Par ailleurs, nos participants ne montrent aucune différence d’acceptabilité entre deux situations opposées : leur avis est le même que les transformations vocales s’appliquent à eux-mêmes ou bien à d’autres personnes qu’ils écouteraient. Alors qu'au contraire, il a été montré que pour des technologies comme les véhicules autonomes, les participants ne voudraient pas acheter une voiture qui épargnerait le piéton plutôt que le conducteur en cas d’accident, tout en reconnaissant que c’est là le choix le plus moralement acceptable. Nous avons aussi montré que plus les utilisateurs sont familiers de ces néo-usages de technologies émergentes, via la littérature ou les films et séries de science-fiction par exemple, plus ils les trouvent moralement acceptables. Tout cela crée donc les conditions pour une adoption massive de ces technologies, à rebours de la tendance manifeste au « techlash » (contraction de backlash – « retour de bâton » ou « réaction violente » en anglais – et technology) observée ces dernières années, comme l’animosité croissante envers les Gafam.

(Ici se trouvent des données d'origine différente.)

(* ===== verification/HwBoard.v ===== *)
(** * HwBoard: the hardware as a whole

[hw/HFT_SIM.sv], clock by clock: the registers on the bus of the processor, the buttons,
the dispatcher, eight engines, the MMU with its banks, the aggregator and the log, wired
together, with the reset of all of them by the button [KEY[0]].  The seven-segment
displays are left out. *)
From S2P Require Import Prelude HeapModel HwHeap HwTiers HwEngine HwDemo HwRing HwWalk HwBank HwMmu HwDispatch HwLog.

(** ** The registers on the bus *)

(** What the bus and the buttons (active low) show in a cycle. *)
Record BusIn := mkBusIn {
  chipselect : bool;
  write : bool;
  read : bool;
  address : Z;
  writedata : Z;
  KEY : Z
}.

Record Avl := mkAvl {
  begin_write_pulse : bool;
  begin_dispatch_pulse : bool;
  clear_done_pulse : bool;
  push_en : Z -> bool;
  push_data : Z -> Z;
  log_read_pulse : bool;
  log_read_index : Z;
  log_clear_pulse : bool;
  log_data_shadow : Z;
  log_data_valid : bool;
  log_read_pipe : Z;
  key_s0 : Z;
  key_s1 : Z;
  key_prev : Z
}.

Definition avl_reset : Avl :=
  mkAvl false false false (fun _ => false) (fun _ => 0) false 0 false 0 false 0 15 15 15.

Definition ADDR_CONTROL : Z := 0.
Definition ADDR_STATUS : Z := 1.
Definition ADDR_PUSH0 : Z := 2.
Definition ADDR_LOG_INFO : Z := 10.
Definition ADDR_LOG_CMD : Z := 11.
Definition ADDR_LOG_DATA0 : Z := 12.
Definition ADDR_LOG_DATA1 : Z := 13.

(** A write to the register [a]. *)
Definition writes (i : BusIn) (a : Z) : bool := chipselect i && write i && (address i =? a).
Definition cmd_clear (i : BusIn) : bool := writes i ADDR_LOG_CMD && Z.testbit (writedata i) 0.
Definition cmd_read (i : BusIn) : bool := writes i ADDR_LOG_CMD && negb (Z.testbit (writedata i) 0) && Z.testbit (writedata i) 1.

(** A clock edge, while the dispatcher shows [push_ready] and the log [log_read_data]. *)
Definition avl_clock (i : BusIn) (push_ready : Z -> bool) (log_read_data : Z) (a : Avl) : Avl :=
  let captured := (log_read_pipe a =? 2) in
  let pushes s := writes i (ADDR_PUSH0 + s) && push_ready s in
  mkAvl
    (writes i ADDR_CONTROL && Z.testbit (writedata i) 0)
    (writes i ADDR_CONTROL && Z.testbit (writedata i) 1)
    (writes i ADDR_CONTROL && Z.testbit (writedata i) 2)
    (eight pushes)
    (eight (fun s => if pushes s then field (writedata i) 0 32 else push_data a s))
    (cmd_read i)
    (if cmd_read i then field (writedata i) 2 14 else log_read_index a)
    (cmd_clear i)
    (if cmd_clear i then 0 else if captured then log_read_data else log_data_shadow a)
    (if cmd_clear i then false else if cmd_read i then false else if captured then true else log_data_valid a)
    (if cmd_clear i then 0 else if cmd_read i then 1 else if log_read_pipe a =? 1 then 2 else if captured then 0 else log_read_pipe a)
    (KEY i) (key_s0 a) (key_s1 a).

(** A button has just been pressed. *)
Definition key_press_pulse (a : Avl) (n : Z) : bool := Z.testbit (key_prev a) n && negb (Z.testbit (key_s1 a) n).

(** ** The board *)

(** What an engine sees of the MMU in a cycle. *)
Record View := mkView { view_ready : bool; view_valid : bool; view_data : Z; view_reject : bool }.

#[export] Instance view_port : MmuPort View := {|
  mmu_req_ready v _ := view_ready v;
  mmu_resp_valid := view_valid;
  mmu_resp_data := view_data;
  mmu_resp_reject := view_reject;
  mmu_clock _ v := v
|}.

Definition with_mmu {V W} (v : W) (E : Engine V) : Engine W :=
  mkEngine (ctrl E) (bid E) (ask E) (mkTiers (bram (tiers E)) (bram_rdata (tiers E)) (mmu_owner (tiers E)) v).

Record Board := mkBoard {
  rst_pipe : Z;
  b_now : Z;
  b_avl : Avl;
  b_dispatcher : Disp;
  b_engines : Z -> Engine unit;
  b_mmu : Mmu;
  b_merge : Merge
}.

(** The request of an engine. *)
Definition engine_req (e : Z) {V} (E : Engine V) : option VReq :=
  mmu_req (fsm_port MAX_HEAP e (bid E)) (fsm_port MIN_HEAP e (ask E)) (tiers E).
Definition board_reqs (B : Board) (e : Z) : option VReq :=
  if (0 <=? e) && (e <? 8) then engine_req e (b_engines B e) else None.

Definition board_view (B : Board) (e : Z) : View :=
  mkView (req_ready (board_reqs B) (b_mmu B) e) (resp_valid (b_mmu B) e) (resp_data (b_mmu B) e) (resp_reject (b_mmu B) e).

Definition merge_ins (B : Board) : MergeIn :=
  mkMergeIn (fun e => trade_out_valid (b_engines B e)) (fun e => trade_out_data (b_engines B e))
    (log_read_pulse (b_avl B)) (log_read_index (b_avl B)) (log_clear_pulse (b_avl B)).

Definition engine_ins (B : Board) (e : Z) : EngineIn :=
  mkEngineIn (b_now B) (order_out_valid (b_dispatcher B) e) (order_out (b_dispatcher B) e)
    (trade_ready (merge_ins B) (b_merge B) e).

Definition disp_ins (B : Board) : DispIn :=
  mkDispIn (begin_write_pulse (b_avl B) || key_press_pulse (b_avl B) 1)
    (begin_dispatch_pulse (b_avl B) || key_press_pulse (b_avl B) 2)
    (clear_done_pulse (b_avl B)) (push_en (b_avl B)) (push_data (b_avl B))
    (fun e => order_in_ready (b_engines B e)).

Definition engine_next (B : Board) (e : Z) : Engine unit :=
  with_mmu tt (engine_clock e (engine_ins B e) (with_mmu (board_view B e) (b_engines B e))).

(** *** The reset button *)

(** [KEY[0]] resets when it is pressed, and for two more clock edges: [rst_n_i] is the
upper bit of [rst_pipe]. *)
Definition rst_pipe_next (i : BusIn) (B : Board) : Z :=
  if Z.testbit (KEY i) 0 then cat (field (rst_pipe B) 0 1) 1 1 else 0.
Definition rst_n_i (i : BusIn) (B : Board) : bool := Z.testbit (KEY i) 0 && Z.testbit (rst_pipe B) 1.

(** What the asynchronous reset leaves: the memories and the outputs of the block RAMs,
which have none. *)
Definition ring_held {A} (q : Ring A) : Ring A := ring_reset (rmem q).
Definition lane_held (l : Lane) : Lane := mkLane (ring_held (queue l)) (ring_held (va_fifo l)) 0 0 false.
Definition bank_held (b : Bank) : Bank := mkBank B_IDLE false 0 0 0 0 (brams b) (bram_out b) 0 false false.
Definition mmu_held (m : Mmu) : Mmu :=
  mkMmu 0 (ring_held (in_fifo0 m)) (ring_held (in_fifo1 m)) walker_reset walker_reset no_req no_req
    (mkPartitions (fun _ => 0) (fun _ => 0) (fun _ => false)) (page_table m) (ptw0_pt_rdata m) (ptw1_pt_rdata m)
    (four (fun b => lane_held (lanes m b))) false (four (fun b => bank_held (banks m b))).
Definition engine_held (E : Engine unit) : Engine unit :=
  mkEngine ctrl_reset fsm_reset fsm_reset (mkTiers (bram (tiers E)) (bram_rdata (tiers E)) MMU_IDLE tt).
Definition board_held (B : Board) : Board :=
  mkBoard (rst_pipe B) 0 avl_reset (mkDisp IDLE (eight (fun s => dfifo_reset (dmem (fifos (b_dispatcher B) s)))))
    (eight (fun e => engine_held (b_engines B e))) (mmu_held (b_mmu B)) (merge_reset (lmem (tlog (b_merge B)))).

(** *** A clock edge *)

Definition board_edge (i : BusIn) (B : Board) : Board :=
  mkBoard (rst_pipe_next i B) ((b_now B + 1) mod 2 ^ 32)
    (avl_clock i (sw_wr_ready (b_dispatcher B)) (sw_rdata (tlog (b_merge B))) (b_avl B))
    (disp_clock (disp_ins B) (b_dispatcher B))
    (eight (engine_next B))
    (mmu_next (board_reqs B) (b_mmu B))
    (merge_clock (merge_ins B) (b_merge B)).

(** A clock edge of the board, which holds its registers while it is reset. *)
Definition board_clock (i : BusIn) (B : Board) : Board :=
  if rst_n_i i B then board_edge i B else board_held (board_edge i (board_held B)).

(** *** What the software reads *)

Definition bits_of (f : Z -> bool) : Z := foldr (fun s w => Z.b2z (f s) + 2 * w) 0 (seqZ 0 8).

Definition state_out (d : Disp) : Z := match dstate d with IDLE => 0 | WRITE => 1 | DISPATCH => 2 | DONE => 3 end.

Definition all_engines_idle (B : Board) : bool := forallb (fun e => engine_idle (b_engines B e)) (seqZ 0 8).
Definition trade_done (B : Board) : bool := bool_decide (dstate (b_dispatcher B) = DONE) && all_engines_idle B.

Definition status_data (B : Board) : Z :=
  let d := b_dispatcher B in
  cat (cat (cat (bits_of (fun s => dfifo_full (fifos d s))) 8 (bits_of (fun s => dfifo_empty (fifos d s))))
    8 (bits_of (sw_wr_ready d))) 2 (state_out d).

Definition info_data (B : Board) : Z :=
  let t := tlog (b_merge B) in
  cat (cat (cat (cat (cat (cat (Z.b2z (trade_done B)) 1 (Z.b2z (all_engines_idle B)))
    8 (bits_of (fun e => engine_idle (b_engines B e)))) 1 0) 14 (count_reg t)) 1 (Z.b2z (log_data_valid (b_avl B))))
    1 (Z.b2z (overflow_reg t)).

Definition readdata (i : BusIn) (B0 : Board) : Z :=
  let B := if rst_n_i i B0 then B0 else board_held B0 in
  if chipselect i && read i then
    if address i =? ADDR_STATUS then status_data B
    else if address i =? ADDR_LOG_INFO then info_data B
    else if address i =? ADDR_LOG_DATA0 then field (log_data_shadow (b_avl B)) 0 32
    else if address i =? ADDR_LOG_DATA1 then field (log_data_shadow (b_avl B)) 32 32
    else 0
  else 0.

(** ** Reset *)

(** What the memories without a reset hold: the FIFOs, the block RAMs of the engines with
their output registers, the log. *)
Record Junk := mkJunk { fifo_junk : Z -> Z -> Z; bram_junk : Z -> list Z; rdata_junk : Z -> Z; log_junk : Z -> Z }.

Definition engine_unit (junk : list Z) (out : Z) : Engine unit :=
  mkEngine ctrl_reset fsm_reset fsm_reset (mkTiers junk out MMU_IDLE tt).

(** After the reset that follows the configuration of the device. *)
Definition board_reset (J : Junk) : Board :=
  mkBoard 3 0 avl_reset (disp_reset (fifo_junk J)) (fun e => engine_unit (bram_junk J e) (rdata_junk J e)) mmu_reset
    (merge_reset (log_junk J)).

Fixpoint board_run (ins : list BusIn) (B : Board) : Board :=
  match ins with [] => B | i :: ins' => board_run ins' (board_clock i B) end.

(** While the button is released, every clock edge is an ordinary one. *)
Lemma board_clock_edge i B : Z.testbit (KEY i) 0 = true -> rst_pipe B = 3 -> board_clock i B = board_edge i B.
Proof. intros Hk Hp. unfold board_clock, rst_n_i. by rewrite Hk, Hp. Qed.

Lemma rst_pipe_edge i B : Z.testbit (KEY i) 0 = true -> rst_pipe B = 3 -> rst_pipe (board_edge i B) = 3.
Proof. intros Hk Hp. cbn. unfold rst_pipe_next. by rewrite Hk, Hp. Qed.

(** *** A run *)

Definition bus_rest : BusIn := mkBusIn false false false 0 0 15.
Definition bus_write (a v : Z) : BusIn := mkBusIn true true false a v 15.

Definition some_junk : Junk := mkJunk (fun _ _ => 0) (fun _ => replicate 128 0) (fun _ => 0) (fun _ => 0).

(** Two symbols: a bid of 5 at 101 for lane 2 and an ask of 3 at 100; for lane 6 an ask and
a better bid. *)
Definition demo_session : list BusIn :=
  [bus_write ADDR_CONTROL 1; bus_rest; bus_rest;
   bus_write (ADDR_PUSH0 + 2) (order_word 1 101 5); bus_rest;
   bus_write (ADDR_PUSH0 + 6) (order_word 0 50 7); bus_rest;
   bus_write (ADDR_PUSH0 + 2) (order_word 0 100 3); bus_rest;
   bus_write (ADDR_PUSH0 + 6) (order_word 1 60 2); bus_rest;
   bus_write ADDR_CONTROL 2] ++ replicate 60 bus_rest.

(** An order that is written in the cycle in which the dispatcher is told to start: the
registers take it, because the lane still has room, and the dispatcher no longer does. *)
Example late_push_lost :
  let at_push := board_run [bus_write ADDR_CONTROL 1; bus_rest; bus_write ADDR_CONTROL 2] (board_reset some_junk) in
  let after := board_run [bus_write (ADDR_PUSH0 + 2) (order_word 1 101 5); bus_rest] at_push in
  sw_wr_ready (b_dispatcher at_push) 2 = true /\ dstate (b_dispatcher after) = DONE /\ lane_list (fifos (b_dispatcher after) 2) = [] /\
  push_en (b_avl (board_clock (bus_write (ADDR_PUSH0 + 2) (order_word 1 101 5)) at_push)) 2 = true.
Proof. vm_compute. repeat split. Qed.

(** A press of the button in the middle of a session: everything starts again, and for two
more cycles the bus is not heard. *)
Definition bus_reset : BusIn := mkBusIn false false false 0 0 14.

Example reset_restarts :
  let B := board_run (demo_session ++ [bus_reset]) (board_reset some_junk) in
  let early := board_run [bus_write ADDR_CONTROL 1; bus_write ADDR_CONTROL 1; bus_rest] B in
  let late := board_run [bus_rest; bus_rest; bus_write ADDR_CONTROL 1; bus_rest] B in
  rst_pipe B = 0 /\ b_now B = 0 /\ count_reg (tlog (b_merge B)) = 0 /\ dstate (b_dispatcher B) = IDLE /\
  trade_done B = false /\ dstate (b_dispatcher early) = IDLE /\ dstate (b_dispatcher late) = WRITE.
Proof. vm_compute. repeat split. Qed.

(** The reset takes the slots of the MMU back, but leaves the page table: the first node
that is placed after it gets the slot of the first one that was placed before, and the
entries of both are valid. *)
Definition places (i : Z) (m : Mmu) : Mmu :=
  let ask := fun e => if e =? 0 then Some (mkVReq (make_va MAX_HEAP 0 i) true 1) else None in
  Nat.iter 4 (mmu_next (fun _ => None)) (mmu_next ask m).

Example reset_shares_slot :
  let m := places 65 (mmu_held (places 64 mmu_reset)) in
  let entry i := page_table m (pt_key (make_va MAX_HEAP 0 i)) in
  lookup_valid_bit (entry 64) = true /\ entry 64 = entry 65 /\ pt_key (make_va MAX_HEAP 0 64) <> pt_key (make_va MAX_HEAP 0 65).
Proof. vm_compute. repeat split. discriminate. Qed.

D'évidentes menaces de manipulation
De nombreuses applications sont certes inoffensives, voire vertueuses. C’est le cas par exemple de l'application de transformation de voix dans un contexte thérapeutique pour les patients souffrant de trouble de stress post-traumatique, en cours de développement dans notre laboratoire, ou de transformations de voix rendues « souriantes » pour évaluer les réactions des patients dans le coma2. Mais ces techniques s’accompagnent aussi d’évidentes menaces. Chacun peut craindre, au niveau individuel, l’usurpation d’identité sur les réseaux sociaux, comme le cas de la jeune influenceuse moto dite « @azusagakuyuki » qui s’avéra être un homme de 50 ans, ou encore sur les applis de rencontre. À l’échelle de la société, c’est aussi le risque d’une aggravation des discriminations, avec par exemple des entreprises qui inciteraient leurs employés à masquer technologiquement un accent étranger dans le domaine de la relation client.
L’accélération du rythme de ces innovations nécessite donc une adaptation continue et difficile de la part des usagers, des décideurs et des experts. Il nous semble ainsi indispensable de penser très en amont nos travaux dans le cadre d'une réflexion éthique sur leurs utilisations potentielles et d’accompagner académiquement leur valorisation industrielle, comme nous le faisons avec Alta Voce. À l’heure où le débat public semble alterner entre idéologie technicienne et méfiance généralisée, les sciences humaines et sociales sont donc plus que jamais nécessaires pour étudier notre rapport aux nouvelles technologies et développer une méthodologie plus inclusive impliquant les utilisateurs. ♦
Les points de vue, les opinions et les analyses publiés dans cette rubrique n’engagent que leur(s) auteur(s). Ils ne sauraient constituer une quelconque position du CNRS.